What the task asks
From the data below, copy exactly the lines that lie between the one holding "(harness_usage_attempts db))." and the one holding "(Z.max 0 (u_cache_write", including both, and nothing more.

Recorded data
+---+

Lemma written_wf_grants file : written file → ∃ pms, wf_grants (s_grants (_load file)) pms.
Proof.
  induction 1 as [|path mode file entry file' Hw [pms Hg] Hs Ha|path file Hw [pms Hg]
                 |p file clean file' Hw [pms Hg] Hs].
  - exists []. split; [done|by intros ? ? ?%not_elem_of_nil|constructor].
  - pose proof (add_grant_cases path mode file) as Hc. cbn zeta in Hc. rewrite Ha in Hc.
    destruct Hc as (Hne & Hm & -> & ->). eexists. by apply wf_add.
  - eexists. by apply wf_drop.
  - unfold set_policy in Hs. destruct (clean_policy p) as [c|]; [|done].
    injection Hs as <- <-. by exists pms.
Qed.

Lemma gate_entries file pms :
  wf_grants (s_grants (_load file)) pms → grants_for_gate file = map (λ pm, mkGrant pm.1 pm.2) pms.
Proof.
  intros [E Hc _]. unfold grants_for_gate. rewrite E. clear E.
  induction pms as [|[p m] pms IH]; [done|]. cbn.
  destruct (Hc p m) as (_ & Hne & _); [by left|]. rewrite IH by (intros; apply Hc; by right).
  destruct p; [done|]. done.
Qed.

(** What the gate sees of the store, as a map from canonical path to mode. *)
Definition gate_map (file : option Store) : gmap string string :=
  list_to_map (map (λ g, (grant_path g, grant_mode g)) (grants_for_gate file)).

Lemma gate_map_lookup file pms p m :
  wf_grants (s_grants (_load file)) pms → gate_map file !! p = Some m ↔ (p, m) ∈ pms.
Proof.
  intros Hw. unfold gate_map. rewrite (gate_entries file pms Hw), map_map. cbn.
  replace (map _ pms) with pms by (clear; induction pms as [|[? ?] ? IH]; [done|cbn; by f_equal]).
  symmetry. apply elem_of_list_to_map, Hw.
Qed.

Lemma gate_map_ext file' pms' (f : gmap string string) :
  wf_grants (s_grants (_load file')) pms' →
  (∀ p m, (p, m) ∈ pms' ↔ f !! p = Some m) → gate_map file' = f.
Proof.
  intros Hw Hf. apply map_eq. intros p. apply option_eq. intros m. by rewrite (gate_map_lookup _ _ _ _ Hw), Hf.
Qed.
(* ===== verification/HarnessLedger.v ===== *)
(** * [core/services/harness_ledger.py] and [core/harness/usage.py]

    The append-only logs of physical attempts and lifecycle events, and the
    in-memory recorder; both recorders meet the interface [UsageRecorder]. *)

From S2P Require Import Prelude Db.

Module HarnessLedger.

Record AttemptUsage := mkUsage {
  u_prompt : Z;
  u_completion : Z;
  u_cache_read : Z;
  u_cache_write : Z
}.
Definition no_usage : AttemptUsage := mkUsage 0 0 0 0.
Definition total_tokens (u : AttemptUsage) : Z := u_prompt u + u_completion u.

Record UsageAttempt := mkAttempt {
  ua_run_id : string;
  ua_kind : string;
  ua_operation_name : string;
  ua_status : string;
  ua_latency_ms : Z;
  ua_provider : string;
  ua_model : string;
  ua_effect_id : string;
  ua_retry_of : option Z;
  ua_usage : AttemptUsage;
  ua_metadata : dict;
  ua_attempt_seq : option Z
}.
#[global] Instance eta_attempt : Eta UsageAttempt := λ a,
  mkAttempt (ua_run_id a) (ua_kind a) (ua_operation_name a) (ua_status a) (ua_latency_ms a)
    (ua_provider a) (ua_model a) (ua_effect_id a) (ua_retry_of a) (ua_usage a)
    (ua_metadata a) (ua_attempt_seq a).

Definition str_in (s : string) (l : list string) : bool := bool_decide (s ∈ l).

Definition _validate (a : UsageAttempt) : result exn unit :=
  if bool_decide (ua_run_id a = "") then Err (ValueError "run_id is required")
  else if negb (str_in (ua_kind a) ["model"; "tool"; "hook"])
  then Err (ValueError "invalid attempt kind")
  else if negb (str_in (ua_status a) ["success"; "failed"; "timeout"; "cancelled"])
  then Err (ValueError "invalid attempt status")
  else Ok tt.

(** [_insert_cursor_if_missing] then the incrementing [UPDATE ... RETURNING]:
    the cursor's foreign key needs the run. *)
Definition _reserve (db : Db) (cursors : gmap string Z) (run_id : string)
    : result exn (Z * gmap string Z) :=
  if is_null (chat_runs db !! run_id) then Err IntegrityError else
  let value := default 0 (cursors !! run_id) + 1 in
  Ok (value, <[run_id := value]> cursors).

Definition same_attempt_seq (r : string) (seq : Z) (o : HarnessUsageAttempt.t) : bool :=
  bool_decide (HarnessUsageAttempt.run_id o = r) && (HarnessUsageAttempt.attempt_seq o =? seq).

(** The last failed attempt of the same effect. *)
Definition previous_failure (db : Db) (a : UsageAttempt) : option Z :=
  max_opt (HarnessUsageAttempt.attempt_seq <$>
    List.filter (λ o,
      bool_decide (HarnessUsageAttempt.run_id o = ua_run_id a)
      && bool_decide (HarnessUsageAttempt.kind o = ua_kind a)
      && bool_decide (HarnessUsageAttempt.operation_name o = ua_operation_name a)
      && str_in (HarnessUsageAttempt.status o) ["failed"; "timeout"]
      && sql_eq (HarnessUsageAttempt.effect_id o) (ua_effect_id a))
      (harness_usage_attempts db)).

Definition resolved_retry (db : Db) (a : UsageAttempt) : option Z :=
  match ua_retry_of a with
  | Some r => Some r
  | None =>
      if bool_decide (ua_kind a = "tool") && negb (bool_decide (ua_effect_id a = ""))
      then previous_failure db a else None
  end.

Definition attempt_row (now seq : Z) (retry_of : option Z) (a : UsageAttempt)
    : HarnessUsageAttempt.t :=
  let u := ua_usage a in
  HarnessUsageAttempt.mk (ua_run_id a) seq (ua_kind a) (ua_operation_name a) (ua_provider a)
    (ua_model a)
    (if bool_decide (ua_effect_id a = "") then None else Some (ua_effect_id a))
    (Z.max 0 (u_prompt u)) (Z.max 0 (u_completion u)) (Z.max 0 (u_cache_read u))
    (Z.max 0 (u_cache_write u)) (Z.max 0 (ua_latency_ms a)) (ua_status a) retry_of
    (ua_metadata a) now.

Definition record_attempt (a : UsageAttempt) (now : Z) (db : Db) : tx Db exn UsageAttempt :=
  let? _ := _validate a in
  let? (seq, cursors) := _reserve db (harness_usage_cursors db) (ua_run_id a) in
  let retry_of := resolved_retry db a in
  if existsb (same_attempt_seq (ua_run_id a) seq) (harness_usage_attempts db)
  then Raise IntegrityError
  else
    Commit (a <| ua_attempt_seq := Some seq |> <| ua_retry_of := retry_of |>)
      (db <| harness_usage_cursors := cursors |>
          <| harness_usage_attempts :=
               harness_usage_attempts db ++ [attempt_row now seq retry_of a] |>).

Definition attempt_of_row (o : HarnessUsageAttempt.t) : UsageAttempt :=
  mkAttempt (HarnessUsageAttempt.run_id o) (HarnessUsageAttempt.kind o)
    (HarnessUsageAttempt.operation_name o) (HarnessUsageAttempt.status o)
    (HarnessUsageAttempt.latency_ms o) (HarnessUsageAttempt.provider o)
    (HarnessUsageAttempt.model o) (default "" (HarnessUsageAttempt.effect_id o))
    (HarnessUsageAttempt.retry_of o)
    (mkUsage (HarnessUsageAttempt.prompt_tokens o) (HarnessUsageAttempt.completion_tokens o)
       (HarnessUsageAttempt.cache_read_tokens o) (HarnessUsageAttempt.cache_write_tokens o))
    (HarnessUsageAttempt.attempt_metadata o) (Some (HarnessUsageAttempt.attempt_seq o)).

Definition seq_leb (a b : HarnessUsageAttempt.t) : bool :=
  HarnessUsageAttempt.attempt_seq a <=? HarnessUsageAttempt.attempt_seq b.

Definition run_attempts (db : Db) (run_id : string) : list HarnessUsageAttempt.t :=
  List.filter (λ o, bool_decide (HarnessUsageAttempt.run_id o = run_id))
    (harness_usage_attempts db).

Definition attempts (db : Db) (run_id : string) : list UsageAttempt :=
  attempt_of_row <$> order_by seq_leb (run_attempts db run_id).

Record Aggregate := mkAggregate {
  ag_attempt_count : Z;
  ag_failed_attempts : Z;
  ag_model : Z;
  ag_tool : Z;
  ag_hook : Z;
  ag_prompt_tokens : Z;
  ag_completion_tokens : Z;
  ag_cache_read_tokens : Z;
  ag_cache_write_tokens : Z;
  ag_total_tokens : Z;
  ag_latency_ms : Z
}.

Definition sum (l : list Z) : Z := foldr Z.add 0 l.
Definition count_where {A} (p : A → bool) (l : list A) : Z := Z.of_nat (length (List.filter p l)).

Definition aggregate_rows (rows : list UsageAttempt) : Aggregate :=
  mkAggregate (Z.of_nat (length rows))
    (count_where (λ r, negb (bool_decide (ua_status r = "success"))) rows)
    (count_where (λ r, bool_decide (ua_kind r = "model")) rows)
    (count_where (λ r, bool_decide (ua_kind r = "tool")) rows)
    (count_where (λ r, bool_decide (ua_kind r = "hook")) rows)
    (sum ((u_prompt ∘ ua_usage) <$> rows)) (sum ((u_completion ∘ ua_usage) <$> rows))
    (sum ((u_cache_read ∘ ua_usage) <$> rows)) (sum ((u_cache_write ∘ ua_usage) <$> rows))
    (sum ((total_tokens ∘ ua_usage) <$> rows)) (sum (ua_latency_ms <$> rows)).

Definition aggregate (db : Db) (run_id : string) : Aggregate := aggregate_rows (attempts db run_id).

(** ** Events *)

Record Event := mkEvent {
  ev_run_id : string;
  ev_event_type : string;
  ev_phase : string;
  ev_payload : dict;
  ev_created_at : Z;
  ev_event_seq : option Z
}.

Definition same_event_seq (r : string) (seq : Z) (o : HarnessEventLog.t) : bool :=
  bool_decide (HarnessEventLog.run_id o = r) && (HarnessEventLog.event_seq o =? seq).

Definition store_event (e : Event) (now : Z) (db : Db) : tx Db exn Event :=
  if bool_decide (ev_run_id e = "") then Rollback e else
  let? (seq, cursors) := _reserve db (harness_event_cursors db) (ev_run_id e) in
  if existsb (same_event_seq (ev_run_id e) seq) (harness_event_log db)
  then Raise IntegrityError
  else
    Commit (mkEvent (ev_run_id e) (ev_event_type e) (ev_phase e) (ev_payload e)
              (ev_created_at e) (Some seq))
      (db <| harness_event_cursors := cursors |>
          <| harness_event_log :=
               harness_event_log db ++
               [HarnessEventLog.mk (ev_run_id e) seq (ev_event_type e) (ev_phase e)
                  (ev_payload e) (ev_created_at e)] |>).

(** ** The in-memory recorder *)

Abbreviation MemoryRecorder := (gmap string (list UsageAttempt)).

Definition memory_record_attempt (a : UsageAttempt) (rows : MemoryRecorder)
    : UsageAttempt * MemoryRecorder :=
  let old := default [] (rows !! ua_run_id a) in
  let recorded := a <| ua_attempt_seq := Some (Z.of_nat (length old) + 1) |> in
  (recorded, <[ua_run_id a := old ++ [recorded]]> rows).

Definition memory_attempts (rows : MemoryRecorder) (run_id : string) : list UsageAttempt :=
  default [] (rows !! run_id).

Record MemoryAggregate := mkMemoryAggregate {
  ma_attempt_count : Z;
  ma_failed_attempts : Z;
  ma_prompt_tokens : Z;
  ma_completion_tokens : Z;
  ma_cache_read_tokens : Z;
  ma_cache_write_tokens : Z;
  ma_total_tokens : Z
}.

Definition memory_aggregate (rows : MemoryRecorder) (run_id : string) : MemoryAggregate :=
  let rows := memory_attempts rows run_id in
  mkMemoryAggregate (Z.of_nat (length rows))
    (count_where (λ r, negb (bool_decide (ua_status r = "success"))) rows)
    (sum ((u_prompt ∘ ua_usage) <$> rows)) (sum ((u_completion ∘ ua_usage) <$> rows))
    (sum ((u_cache_read ∘ ua_usage) <$> rows)) (sum ((u_cache_write ∘ ua_usage) <$> rows))
    (sum ((total_tokens ∘ ua_usage) <$> rows)).
End HarnessLedger.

+---+

Task solution
      (harness_usage_attempts db)).

Definition resolved_retry (db : Db) (a : UsageAttempt) : option Z :=
  match ua_retry_of a with
  | Some r => Some r
  | None =>
      if bool_decide (ua_kind a = "tool") && negb (bool_decide (ua_effect_id a = ""))
      then previous_failure db a else None
  end.

Definition attempt_row (now seq : Z) (retry_of : option Z) (a : UsageAttempt)
    : HarnessUsageAttempt.t :=
  let u := ua_usage a in
  HarnessUsageAttempt.mk (ua_run_id a) seq (ua_kind a) (ua_operation_name a) (ua_provider a)
    (ua_model a)
    (if bool_decide (ua_effect_id a = "") then None else Some (ua_effect_id a))
    (Z.max 0 (u_prompt u)) (Z.max 0 (u_completion u)) (Z.max 0 (u_cache_read u))
    (Z.max 0 (u_cache_write u)) (Z.max 0 (ua_latency_ms a)) (ua_status a) retry_of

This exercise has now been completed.